Le profilec. (profil lecteur)

Un chroniqueur du monde.fr (il se reconnaitra) m’a suggéré de publier mes chroniques dans le blog. Je ne le faisais pas de manière systématique. L’idée me semble bonne de reprendre les portraits d’enfants en difficulté face à l’apprentissage de la lecture et qui m’ont permis de trouver des constantes pour établir le profilec. Pour ne pas trop ennuyer les lecteurs ces portraits prendront une allure amusante une fois l’austérité du profilec digérée. 

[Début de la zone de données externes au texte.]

(** * audiobox_aesthetics.infer : windowing, batching and weighted aggregation

    A shallow embedding of [src/audiobox_aesthetics/infer.py].

    Conventions of the embedding.
    - Python integers are [Z]; list positions and clip ids are [nat].
    - A waveform is the last axis of a mono tensor of shape [(1, L)]: a
      [list Q] of samples.
    - Floating-point numbers (samples, weights, scores) are idealised as
      exact rationals [Q], which fixes the formula that is computed but
      not its rounding.  The only IEEE behaviour kept there is the one of
      tensor division by zero, which yields an infinity or NaN instead of
      raising ([tensor_div]).  Where rounding decides a property, the
      aggregation is evaluated on IEEE binary32 values ([clip_score_f32]).
    - Python exceptions are values of [py_error], threaded by the [result]
      monad. *)

From Stdlib Require Import String.
From Stdlib Require Import ZArith QArith Qminmax List Bool Lia Lra.
From Stdlib Require Import Psatz Sorted SpecFloat.
Import ListNotations.

Local Open Scope Z_scope.

(** ** Exceptions and the error monad *)

Inductive py_error : Type :=
| ValueError
| ZeroDivisionError
| RuntimeError
| IndexError
| KeyError
| AssertionError
| TypeError
| AttributeError.

Inductive result (A : Type) : Type :=
| Ok (a : A)
| Raise (e : py_error).

Arguments Ok {A} a.
Arguments Raise {A} e.

Definition bind {A B : Type} (r : result A) (k : A -> result B) : result B :=
  match r with
  | Ok a => k a
  | Raise e => Raise e
  end.

Notation "x <- c ;; k" := (bind c (fun x => k))
  (at level 61, c at next level, right associativity).

(** A [for] loop whose body may raise: the state is threaded from left to
    right and the first exception aborts the loop. *)
Fixpoint for_each {S X : Type} (body : S -> X -> result S) (xs : list X) (s : S)
  : result S :=
  match xs with
  | [] => Ok s
  | x :: xs' => s' <- body s x ;; for_each body xs' s'
  end.

(** ** Python built-ins used by the module *)

(** [len(range(lo, hi, step))], as CPython computes it. *)
Definition range_len (lo hi step : Z) : Z :=
  if 0 <? step then
    if lo <? hi then (hi - lo - 1) / step + 1 else 0
  else
    if hi <? lo then (lo - hi - 1) / (- step) + 1 else 0.

(** [range(lo, hi, step)]; a zero step raises [ValueError]. *)
Definition py_range (lo hi step : Z) : result (list Z) :=
  if step =? 0 then Raise ValueError
  else Ok (map (fun k => lo + Z.of_nat k * step)
               (seq 0 (Z.to_nat (range_len lo hi step)))).

(** Normalisation of one bound of a slice over a sequence of length [n]:
    negative bounds count from the end, and everything is clamped to
    [0 .. n]. *)
Definition clamp_index (n i : Z) : Z :=
  if i <? 0 then Z.max (i + n) 0 else Z.min i n.

(** [l[start:stop]] along the last axis. *)
Definition py_slice {A : Type} (l : list A) (start stop : Z) : list A :=
  let n := Z.of_nat (length l) in
  let a := clamp_index n start in
  let b := clamp_index n stop in
  firstn (Z.to_nat (b - a)) (skipn (Z.to_nat a) l).

(** [l[start:stop] = v] on a tensor axis (broadcast of a scalar). *)
Definition slice_fill {A : Type} (l : list A) (start stop : Z) (v : A) : list A :=
  let n := Z.of_nat (length l) in
  let a := clamp_index n start in
  let b := clamp_index n stop in
  if a <? b then
    firstn (Z.to_nat a) l ++ repeat v (Z.to_nat (b - a)) ++ skipn (Z.to_nat b) l
  else l.

(** [a / b] on Python integers: true division, [ZeroDivisionError] on a
    zero divisor. *)
Definition py_true_div (a b : Z) : result Q :=
  if b =? 0 then Raise ZeroDivisionError
  else Ok (inject_Z a / inject_Z b)%Q.

(** [F.pad(x, (0, n))]: [n] zeros appended on the right of the last axis. *)
Definition F_pad (x : list Q) (n : Z) : list Q :=
  x ++ repeat 0%Q (Z.to_nat n).

(** [torch.zeros_like(x, dtype=torch.bool)]. *)
Definition zeros_like (x : list Q) : list bool :=
  repeat false (length x).

(** ** [make_inference_batch] *)

(** The four parallel lists the function builds and returns. *)
Record batch_lists : Type := mk_batch {
  wavs : list (list Q);
  masks : list (list bool);
  weights : list Q;
  bids : list nat
}.

Definition empty_batch : batch_lists := mk_batch [] [] [] [].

L’apprentissage de la lecture donne beaucoup de fil à retordre aux enseignants comme aux apprentis lecteurs. La grande question a toujours été celle de « la méthode ». Y a-t-il une méthode ? Et si oui, pourquoi y en a-t-il plusieurs ?

L’expérience et donc l’approche empirique nous enseigne que les enfants qui accèdent à la lecture y parviennent avec n’importe quelle méthode et qu’ils ne vont jamais au bout de la méthode mise en œuvre. L’apprentissage ne se fait ni de manière linéaire ni par une quelconque transmutation, mais par sorte d’intégration du système qui, une fois survenue, place directement l’enfant sur les rails du savoir lire, du savoir décoder. Le temps d’apprentissage diffère entre les individus par des éclosions plus ou moins rapides. Certains enfants savent lire dès décembre, d’autres en mars ou en juin de l’année du CP. Pour eux, la majorité, l’apprentissage n’est que plaisir et découverte.

                       

Et puis, les réfractaires, les lecteurs tardifs, le sont pour des raisons multiples et très personnelles. Pour eux, on a beaucoup pensé, beaucoup écrit, beaucoup cherché le point faible sans jamais être certain que la découverte de la faille soit la vraie raison de l’échec.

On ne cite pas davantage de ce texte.